Activity => Starting with the line that contains "run (ApplyWfpLocked_spec any WOff" and stopping after the line that contains "- rewrite E1. intros E.", copy the entries below exactly. Include nothing else.

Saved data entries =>
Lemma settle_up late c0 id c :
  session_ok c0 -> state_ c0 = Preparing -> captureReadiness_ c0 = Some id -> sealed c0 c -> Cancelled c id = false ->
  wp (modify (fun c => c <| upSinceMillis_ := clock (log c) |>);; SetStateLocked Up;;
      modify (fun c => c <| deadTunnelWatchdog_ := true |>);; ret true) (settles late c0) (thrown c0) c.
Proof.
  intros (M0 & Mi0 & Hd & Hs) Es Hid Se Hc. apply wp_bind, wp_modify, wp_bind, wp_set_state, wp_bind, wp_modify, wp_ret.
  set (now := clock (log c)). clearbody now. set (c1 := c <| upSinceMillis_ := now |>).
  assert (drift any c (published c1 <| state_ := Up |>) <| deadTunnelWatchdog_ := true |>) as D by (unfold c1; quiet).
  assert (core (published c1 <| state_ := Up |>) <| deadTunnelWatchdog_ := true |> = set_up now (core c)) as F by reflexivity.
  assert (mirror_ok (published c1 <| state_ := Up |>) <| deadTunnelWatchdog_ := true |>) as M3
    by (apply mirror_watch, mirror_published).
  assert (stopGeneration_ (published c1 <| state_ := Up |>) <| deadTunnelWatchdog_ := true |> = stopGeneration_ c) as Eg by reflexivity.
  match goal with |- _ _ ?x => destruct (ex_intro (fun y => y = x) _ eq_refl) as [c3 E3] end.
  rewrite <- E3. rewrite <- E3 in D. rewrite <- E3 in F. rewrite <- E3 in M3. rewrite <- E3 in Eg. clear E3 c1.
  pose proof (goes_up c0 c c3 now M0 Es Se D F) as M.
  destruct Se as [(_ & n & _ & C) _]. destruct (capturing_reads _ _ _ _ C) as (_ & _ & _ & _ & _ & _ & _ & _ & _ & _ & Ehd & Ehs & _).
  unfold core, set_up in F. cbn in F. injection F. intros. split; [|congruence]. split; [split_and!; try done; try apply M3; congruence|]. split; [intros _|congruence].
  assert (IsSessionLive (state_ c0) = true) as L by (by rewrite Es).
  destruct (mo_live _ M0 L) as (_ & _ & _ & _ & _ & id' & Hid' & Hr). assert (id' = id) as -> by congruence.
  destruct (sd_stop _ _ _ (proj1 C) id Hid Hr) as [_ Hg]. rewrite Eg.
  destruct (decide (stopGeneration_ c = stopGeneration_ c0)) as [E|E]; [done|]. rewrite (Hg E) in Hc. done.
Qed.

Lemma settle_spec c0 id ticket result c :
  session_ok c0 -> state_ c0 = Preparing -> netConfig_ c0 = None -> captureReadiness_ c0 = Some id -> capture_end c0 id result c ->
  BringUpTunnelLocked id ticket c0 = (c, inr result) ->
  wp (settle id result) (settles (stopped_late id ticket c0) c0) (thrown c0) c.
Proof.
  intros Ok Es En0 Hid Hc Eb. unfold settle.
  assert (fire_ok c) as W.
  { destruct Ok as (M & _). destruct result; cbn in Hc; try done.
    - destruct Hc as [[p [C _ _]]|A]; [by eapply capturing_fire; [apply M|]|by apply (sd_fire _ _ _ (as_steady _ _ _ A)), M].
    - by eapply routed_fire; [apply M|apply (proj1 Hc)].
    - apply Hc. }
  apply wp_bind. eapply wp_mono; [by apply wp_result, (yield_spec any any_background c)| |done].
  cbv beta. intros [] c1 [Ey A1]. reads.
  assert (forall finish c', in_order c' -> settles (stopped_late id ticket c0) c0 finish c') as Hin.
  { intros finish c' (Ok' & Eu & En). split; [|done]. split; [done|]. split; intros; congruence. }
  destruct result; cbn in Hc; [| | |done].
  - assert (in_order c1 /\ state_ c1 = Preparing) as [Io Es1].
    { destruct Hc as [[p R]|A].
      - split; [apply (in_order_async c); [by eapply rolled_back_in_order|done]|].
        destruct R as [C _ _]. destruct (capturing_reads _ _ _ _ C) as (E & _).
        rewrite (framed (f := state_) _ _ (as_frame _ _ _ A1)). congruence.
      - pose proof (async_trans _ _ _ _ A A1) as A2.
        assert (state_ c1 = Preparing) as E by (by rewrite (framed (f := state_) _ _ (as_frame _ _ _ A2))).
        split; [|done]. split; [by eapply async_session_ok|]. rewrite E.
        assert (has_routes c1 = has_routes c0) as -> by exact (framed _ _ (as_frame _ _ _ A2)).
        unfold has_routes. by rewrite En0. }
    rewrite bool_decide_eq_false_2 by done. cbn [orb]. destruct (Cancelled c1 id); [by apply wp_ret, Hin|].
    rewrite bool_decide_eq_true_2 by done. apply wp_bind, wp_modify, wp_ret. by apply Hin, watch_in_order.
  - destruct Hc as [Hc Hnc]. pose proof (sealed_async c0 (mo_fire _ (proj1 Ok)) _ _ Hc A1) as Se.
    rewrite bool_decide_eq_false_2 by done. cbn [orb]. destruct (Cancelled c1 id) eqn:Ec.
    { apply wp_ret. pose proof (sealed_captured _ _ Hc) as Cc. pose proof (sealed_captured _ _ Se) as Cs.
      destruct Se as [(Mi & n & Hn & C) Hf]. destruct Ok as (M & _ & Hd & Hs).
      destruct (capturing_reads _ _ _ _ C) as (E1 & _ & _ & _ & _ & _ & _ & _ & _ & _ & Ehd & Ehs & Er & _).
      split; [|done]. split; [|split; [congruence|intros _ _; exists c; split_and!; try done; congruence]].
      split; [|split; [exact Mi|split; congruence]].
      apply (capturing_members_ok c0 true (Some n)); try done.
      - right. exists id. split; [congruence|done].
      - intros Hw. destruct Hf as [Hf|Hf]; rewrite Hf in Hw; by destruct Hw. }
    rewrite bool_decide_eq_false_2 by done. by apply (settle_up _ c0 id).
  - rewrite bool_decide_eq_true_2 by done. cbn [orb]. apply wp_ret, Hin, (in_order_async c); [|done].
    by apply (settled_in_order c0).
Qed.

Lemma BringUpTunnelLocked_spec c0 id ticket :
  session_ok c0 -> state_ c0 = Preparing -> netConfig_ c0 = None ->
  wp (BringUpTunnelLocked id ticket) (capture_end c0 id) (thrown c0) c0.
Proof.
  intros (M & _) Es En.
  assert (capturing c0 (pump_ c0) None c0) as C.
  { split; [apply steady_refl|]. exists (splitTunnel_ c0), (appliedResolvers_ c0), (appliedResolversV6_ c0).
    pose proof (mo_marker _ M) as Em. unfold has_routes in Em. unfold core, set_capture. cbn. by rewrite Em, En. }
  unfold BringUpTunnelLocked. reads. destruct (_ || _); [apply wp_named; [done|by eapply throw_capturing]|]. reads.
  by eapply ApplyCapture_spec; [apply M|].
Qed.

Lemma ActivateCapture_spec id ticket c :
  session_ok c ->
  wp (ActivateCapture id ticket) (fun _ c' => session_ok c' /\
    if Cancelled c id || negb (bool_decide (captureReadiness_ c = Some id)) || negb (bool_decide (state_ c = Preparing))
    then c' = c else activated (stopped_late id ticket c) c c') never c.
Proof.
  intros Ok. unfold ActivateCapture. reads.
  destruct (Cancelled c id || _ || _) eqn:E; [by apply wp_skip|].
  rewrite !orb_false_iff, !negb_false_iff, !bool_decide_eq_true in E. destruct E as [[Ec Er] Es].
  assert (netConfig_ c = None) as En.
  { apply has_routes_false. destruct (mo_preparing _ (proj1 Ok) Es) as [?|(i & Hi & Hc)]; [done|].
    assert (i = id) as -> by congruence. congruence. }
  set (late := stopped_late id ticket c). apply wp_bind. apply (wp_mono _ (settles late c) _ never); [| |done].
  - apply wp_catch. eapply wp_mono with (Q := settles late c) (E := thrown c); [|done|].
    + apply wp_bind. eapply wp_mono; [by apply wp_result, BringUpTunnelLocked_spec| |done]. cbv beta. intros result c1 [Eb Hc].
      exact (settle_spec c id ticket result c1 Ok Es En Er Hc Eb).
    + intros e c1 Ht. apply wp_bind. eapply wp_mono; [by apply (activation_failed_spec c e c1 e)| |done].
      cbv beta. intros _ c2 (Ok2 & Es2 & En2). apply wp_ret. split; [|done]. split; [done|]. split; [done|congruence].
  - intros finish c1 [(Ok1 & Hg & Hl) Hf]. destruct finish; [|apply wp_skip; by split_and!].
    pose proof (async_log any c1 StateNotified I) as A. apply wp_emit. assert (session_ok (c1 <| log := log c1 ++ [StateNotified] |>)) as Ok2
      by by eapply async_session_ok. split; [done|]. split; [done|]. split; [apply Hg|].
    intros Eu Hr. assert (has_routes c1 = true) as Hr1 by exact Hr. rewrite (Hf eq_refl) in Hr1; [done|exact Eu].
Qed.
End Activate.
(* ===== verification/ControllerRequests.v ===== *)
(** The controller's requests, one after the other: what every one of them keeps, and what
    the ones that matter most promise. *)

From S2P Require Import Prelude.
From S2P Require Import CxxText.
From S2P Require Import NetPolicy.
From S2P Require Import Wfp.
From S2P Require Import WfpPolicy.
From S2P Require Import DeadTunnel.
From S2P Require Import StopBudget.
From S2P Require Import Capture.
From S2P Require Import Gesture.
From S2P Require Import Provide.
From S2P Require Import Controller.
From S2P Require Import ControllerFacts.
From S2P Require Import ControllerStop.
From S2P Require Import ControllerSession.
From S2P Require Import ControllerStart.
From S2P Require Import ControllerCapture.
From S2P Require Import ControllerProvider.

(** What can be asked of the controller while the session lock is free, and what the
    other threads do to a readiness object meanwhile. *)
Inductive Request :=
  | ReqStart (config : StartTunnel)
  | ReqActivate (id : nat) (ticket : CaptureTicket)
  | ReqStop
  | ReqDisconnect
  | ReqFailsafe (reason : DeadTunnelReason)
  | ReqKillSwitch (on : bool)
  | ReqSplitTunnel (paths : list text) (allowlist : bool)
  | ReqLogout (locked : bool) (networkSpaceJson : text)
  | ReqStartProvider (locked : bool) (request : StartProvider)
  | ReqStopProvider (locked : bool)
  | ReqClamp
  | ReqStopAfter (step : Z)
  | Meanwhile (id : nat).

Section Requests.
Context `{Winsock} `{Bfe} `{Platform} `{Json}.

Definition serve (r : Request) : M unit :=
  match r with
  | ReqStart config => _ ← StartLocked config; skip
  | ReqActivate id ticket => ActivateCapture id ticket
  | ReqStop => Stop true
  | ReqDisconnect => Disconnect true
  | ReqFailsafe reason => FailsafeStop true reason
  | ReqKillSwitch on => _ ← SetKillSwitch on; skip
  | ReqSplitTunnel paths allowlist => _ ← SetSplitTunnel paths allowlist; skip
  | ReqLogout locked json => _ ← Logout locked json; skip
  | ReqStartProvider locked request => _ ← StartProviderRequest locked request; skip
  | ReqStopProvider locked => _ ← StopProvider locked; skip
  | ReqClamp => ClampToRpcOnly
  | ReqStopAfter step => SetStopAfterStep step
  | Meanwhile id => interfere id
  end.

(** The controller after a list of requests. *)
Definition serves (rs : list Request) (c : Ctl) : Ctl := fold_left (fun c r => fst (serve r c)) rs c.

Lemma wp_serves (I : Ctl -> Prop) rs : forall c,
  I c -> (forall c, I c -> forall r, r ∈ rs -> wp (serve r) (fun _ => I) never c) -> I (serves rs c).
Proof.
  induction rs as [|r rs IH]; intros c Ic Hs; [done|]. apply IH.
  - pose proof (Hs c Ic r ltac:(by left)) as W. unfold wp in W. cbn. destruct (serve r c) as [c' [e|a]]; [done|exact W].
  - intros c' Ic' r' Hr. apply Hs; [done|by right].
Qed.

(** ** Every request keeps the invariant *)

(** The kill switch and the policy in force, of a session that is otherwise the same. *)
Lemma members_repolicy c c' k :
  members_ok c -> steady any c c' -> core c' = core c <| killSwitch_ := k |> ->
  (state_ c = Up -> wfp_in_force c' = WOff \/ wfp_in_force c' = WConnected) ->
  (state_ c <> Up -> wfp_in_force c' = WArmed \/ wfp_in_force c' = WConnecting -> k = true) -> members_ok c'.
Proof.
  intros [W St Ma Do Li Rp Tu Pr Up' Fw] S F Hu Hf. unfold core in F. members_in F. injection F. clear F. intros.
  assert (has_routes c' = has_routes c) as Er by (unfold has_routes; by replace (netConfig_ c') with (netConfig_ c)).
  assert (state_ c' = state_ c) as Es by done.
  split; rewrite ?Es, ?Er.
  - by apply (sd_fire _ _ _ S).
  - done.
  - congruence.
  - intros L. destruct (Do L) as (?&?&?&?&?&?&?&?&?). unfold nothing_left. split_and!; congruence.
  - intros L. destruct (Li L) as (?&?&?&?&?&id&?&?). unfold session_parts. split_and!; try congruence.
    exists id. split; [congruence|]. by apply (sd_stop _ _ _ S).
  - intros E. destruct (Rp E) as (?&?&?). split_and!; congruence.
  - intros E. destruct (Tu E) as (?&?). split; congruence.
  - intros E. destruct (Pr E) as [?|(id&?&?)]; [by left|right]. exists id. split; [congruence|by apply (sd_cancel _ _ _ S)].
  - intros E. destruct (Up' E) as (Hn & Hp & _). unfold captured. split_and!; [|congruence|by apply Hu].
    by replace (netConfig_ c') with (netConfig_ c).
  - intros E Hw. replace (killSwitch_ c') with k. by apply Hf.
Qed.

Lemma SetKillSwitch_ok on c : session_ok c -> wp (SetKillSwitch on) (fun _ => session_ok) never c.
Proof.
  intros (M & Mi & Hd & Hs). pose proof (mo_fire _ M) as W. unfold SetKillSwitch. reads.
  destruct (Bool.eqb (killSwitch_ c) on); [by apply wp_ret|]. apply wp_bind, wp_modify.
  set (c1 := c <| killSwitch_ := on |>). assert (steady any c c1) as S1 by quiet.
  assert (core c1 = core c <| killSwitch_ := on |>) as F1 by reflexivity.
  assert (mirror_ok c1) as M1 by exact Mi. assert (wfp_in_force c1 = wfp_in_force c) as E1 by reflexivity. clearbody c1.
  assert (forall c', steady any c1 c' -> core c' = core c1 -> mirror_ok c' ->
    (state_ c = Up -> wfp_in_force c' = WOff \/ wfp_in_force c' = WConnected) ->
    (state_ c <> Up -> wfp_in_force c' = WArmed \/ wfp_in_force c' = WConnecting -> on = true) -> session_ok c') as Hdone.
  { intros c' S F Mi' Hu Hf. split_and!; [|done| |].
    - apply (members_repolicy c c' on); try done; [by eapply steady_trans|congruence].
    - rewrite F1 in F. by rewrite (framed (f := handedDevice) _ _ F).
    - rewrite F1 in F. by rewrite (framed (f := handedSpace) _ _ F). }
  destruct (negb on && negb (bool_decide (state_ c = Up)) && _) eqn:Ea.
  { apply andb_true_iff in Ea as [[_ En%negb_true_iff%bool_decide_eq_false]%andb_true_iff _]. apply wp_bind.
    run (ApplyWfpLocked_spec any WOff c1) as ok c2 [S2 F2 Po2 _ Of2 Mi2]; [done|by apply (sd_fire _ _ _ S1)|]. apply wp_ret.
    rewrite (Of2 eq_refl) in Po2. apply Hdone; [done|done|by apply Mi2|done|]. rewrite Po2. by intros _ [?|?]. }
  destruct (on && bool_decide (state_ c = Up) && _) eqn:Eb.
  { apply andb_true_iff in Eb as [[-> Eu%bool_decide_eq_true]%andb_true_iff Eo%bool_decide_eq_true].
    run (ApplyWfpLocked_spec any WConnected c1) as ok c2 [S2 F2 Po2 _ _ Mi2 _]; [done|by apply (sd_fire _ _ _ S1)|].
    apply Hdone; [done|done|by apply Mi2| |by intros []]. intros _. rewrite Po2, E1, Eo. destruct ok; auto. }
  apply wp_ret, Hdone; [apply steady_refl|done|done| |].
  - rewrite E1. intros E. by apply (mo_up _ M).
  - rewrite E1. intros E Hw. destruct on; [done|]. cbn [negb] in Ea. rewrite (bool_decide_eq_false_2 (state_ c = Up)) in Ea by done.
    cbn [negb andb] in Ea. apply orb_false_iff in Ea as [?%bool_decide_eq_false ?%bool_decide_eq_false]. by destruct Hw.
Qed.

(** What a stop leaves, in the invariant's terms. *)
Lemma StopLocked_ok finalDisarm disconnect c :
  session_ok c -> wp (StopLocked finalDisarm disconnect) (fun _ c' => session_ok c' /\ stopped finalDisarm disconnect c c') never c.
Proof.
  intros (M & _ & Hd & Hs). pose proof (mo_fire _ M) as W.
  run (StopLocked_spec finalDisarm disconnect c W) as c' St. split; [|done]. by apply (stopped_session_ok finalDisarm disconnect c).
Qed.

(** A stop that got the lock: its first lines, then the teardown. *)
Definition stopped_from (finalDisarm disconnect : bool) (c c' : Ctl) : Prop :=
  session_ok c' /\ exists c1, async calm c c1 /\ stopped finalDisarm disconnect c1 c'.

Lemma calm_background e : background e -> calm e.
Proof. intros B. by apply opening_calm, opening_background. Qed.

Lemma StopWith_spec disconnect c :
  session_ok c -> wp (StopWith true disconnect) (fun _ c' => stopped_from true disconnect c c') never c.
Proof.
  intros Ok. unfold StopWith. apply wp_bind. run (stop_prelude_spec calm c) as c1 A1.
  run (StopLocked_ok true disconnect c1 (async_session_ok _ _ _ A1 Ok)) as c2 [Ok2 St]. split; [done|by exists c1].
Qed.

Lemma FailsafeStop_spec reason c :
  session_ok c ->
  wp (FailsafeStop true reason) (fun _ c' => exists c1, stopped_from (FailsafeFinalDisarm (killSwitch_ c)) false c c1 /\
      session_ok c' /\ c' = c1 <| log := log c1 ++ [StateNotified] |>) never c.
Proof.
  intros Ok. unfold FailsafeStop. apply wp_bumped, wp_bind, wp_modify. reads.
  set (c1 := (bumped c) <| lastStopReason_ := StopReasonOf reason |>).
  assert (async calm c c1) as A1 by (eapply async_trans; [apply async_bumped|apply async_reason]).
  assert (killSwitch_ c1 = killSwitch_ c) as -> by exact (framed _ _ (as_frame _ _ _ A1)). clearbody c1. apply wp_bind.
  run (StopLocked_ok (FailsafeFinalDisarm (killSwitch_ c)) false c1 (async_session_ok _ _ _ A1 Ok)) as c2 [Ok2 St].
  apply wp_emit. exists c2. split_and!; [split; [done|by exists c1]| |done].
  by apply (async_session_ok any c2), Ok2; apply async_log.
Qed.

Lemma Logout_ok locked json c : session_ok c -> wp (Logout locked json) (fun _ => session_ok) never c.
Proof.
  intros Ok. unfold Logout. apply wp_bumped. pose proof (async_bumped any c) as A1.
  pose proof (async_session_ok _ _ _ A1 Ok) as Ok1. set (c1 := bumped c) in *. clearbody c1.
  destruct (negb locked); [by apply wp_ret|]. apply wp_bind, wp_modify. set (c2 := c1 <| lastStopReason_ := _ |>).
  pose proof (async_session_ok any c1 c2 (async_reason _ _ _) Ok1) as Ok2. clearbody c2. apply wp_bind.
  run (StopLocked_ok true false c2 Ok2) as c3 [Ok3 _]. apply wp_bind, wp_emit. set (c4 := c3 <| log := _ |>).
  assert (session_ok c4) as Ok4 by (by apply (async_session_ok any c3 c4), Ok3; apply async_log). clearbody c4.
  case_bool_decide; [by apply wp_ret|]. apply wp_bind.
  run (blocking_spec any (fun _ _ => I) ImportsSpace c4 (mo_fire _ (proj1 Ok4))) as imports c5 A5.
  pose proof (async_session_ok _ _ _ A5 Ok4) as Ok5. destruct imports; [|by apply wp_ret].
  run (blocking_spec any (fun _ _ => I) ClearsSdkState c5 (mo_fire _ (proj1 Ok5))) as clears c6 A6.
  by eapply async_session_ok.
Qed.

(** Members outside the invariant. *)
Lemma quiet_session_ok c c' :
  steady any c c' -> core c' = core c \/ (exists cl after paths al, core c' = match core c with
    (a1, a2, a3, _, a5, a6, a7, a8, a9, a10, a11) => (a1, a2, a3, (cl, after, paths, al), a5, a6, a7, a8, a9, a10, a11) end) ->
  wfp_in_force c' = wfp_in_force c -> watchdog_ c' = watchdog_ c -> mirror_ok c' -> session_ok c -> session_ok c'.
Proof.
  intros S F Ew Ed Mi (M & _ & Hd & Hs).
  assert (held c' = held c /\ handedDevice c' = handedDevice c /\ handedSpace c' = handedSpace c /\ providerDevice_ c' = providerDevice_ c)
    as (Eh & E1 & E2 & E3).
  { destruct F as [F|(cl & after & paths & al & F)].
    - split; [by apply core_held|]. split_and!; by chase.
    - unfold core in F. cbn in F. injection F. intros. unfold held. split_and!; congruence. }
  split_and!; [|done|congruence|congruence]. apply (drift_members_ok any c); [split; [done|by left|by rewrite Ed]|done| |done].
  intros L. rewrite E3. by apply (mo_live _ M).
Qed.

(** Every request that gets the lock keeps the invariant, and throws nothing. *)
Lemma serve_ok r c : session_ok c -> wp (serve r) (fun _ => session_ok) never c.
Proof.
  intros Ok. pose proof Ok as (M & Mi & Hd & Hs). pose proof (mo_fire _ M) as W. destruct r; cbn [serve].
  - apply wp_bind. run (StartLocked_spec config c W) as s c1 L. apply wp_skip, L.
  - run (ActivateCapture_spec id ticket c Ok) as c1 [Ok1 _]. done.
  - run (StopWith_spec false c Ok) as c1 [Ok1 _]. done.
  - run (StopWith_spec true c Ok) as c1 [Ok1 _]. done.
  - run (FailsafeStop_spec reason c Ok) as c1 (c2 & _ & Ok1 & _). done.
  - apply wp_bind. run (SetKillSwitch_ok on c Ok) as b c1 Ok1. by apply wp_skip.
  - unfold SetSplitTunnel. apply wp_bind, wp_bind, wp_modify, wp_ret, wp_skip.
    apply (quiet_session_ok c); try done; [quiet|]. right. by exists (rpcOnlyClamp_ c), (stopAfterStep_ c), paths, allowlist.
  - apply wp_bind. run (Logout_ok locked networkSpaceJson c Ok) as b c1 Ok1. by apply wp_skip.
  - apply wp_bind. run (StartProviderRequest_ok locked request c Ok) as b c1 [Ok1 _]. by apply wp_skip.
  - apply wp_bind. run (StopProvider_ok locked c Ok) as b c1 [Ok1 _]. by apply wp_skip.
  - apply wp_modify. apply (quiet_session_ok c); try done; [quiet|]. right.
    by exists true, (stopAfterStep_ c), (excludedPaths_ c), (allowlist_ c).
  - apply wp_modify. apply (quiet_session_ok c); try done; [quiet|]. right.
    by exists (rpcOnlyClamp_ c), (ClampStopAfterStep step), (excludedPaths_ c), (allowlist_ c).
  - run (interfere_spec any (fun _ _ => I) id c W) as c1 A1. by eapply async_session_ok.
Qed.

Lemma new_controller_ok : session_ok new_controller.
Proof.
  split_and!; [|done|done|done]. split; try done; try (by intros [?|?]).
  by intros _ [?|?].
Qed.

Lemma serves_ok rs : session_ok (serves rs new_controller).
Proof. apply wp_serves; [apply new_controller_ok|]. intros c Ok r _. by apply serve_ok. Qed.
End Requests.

Solution =>
    run (ApplyWfpLocked_spec any WOff c1) as ok c2 [S2 F2 Po2 _ Of2 Mi2]; [done|by apply (sd_fire _ _ _ S1)|]. apply wp_ret.
    rewrite (Of2 eq_refl) in Po2. apply Hdone; [done|done|by apply Mi2|done|]. rewrite Po2. by intros _ [?|?]. }
  destruct (on && bool_decide (state_ c = Up) && _) eqn:Eb.
  { apply andb_true_iff in Eb as [[-> Eu%bool_decide_eq_true]%andb_true_iff Eo%bool_decide_eq_true].
    run (ApplyWfpLocked_spec any WConnected c1) as ok c2 [S2 F2 Po2 _ _ Mi2 _]; [done|by apply (sd_fire _ _ _ S1)|].
    apply Hdone; [done|done|by apply Mi2| |by intros []]. intros _. rewrite Po2, E1, Eo. destruct ok; auto. }
  apply wp_ret, Hdone; [apply steady_refl|done|done| |].
  - rewrite E1. intros E. by apply (mo_up _ M).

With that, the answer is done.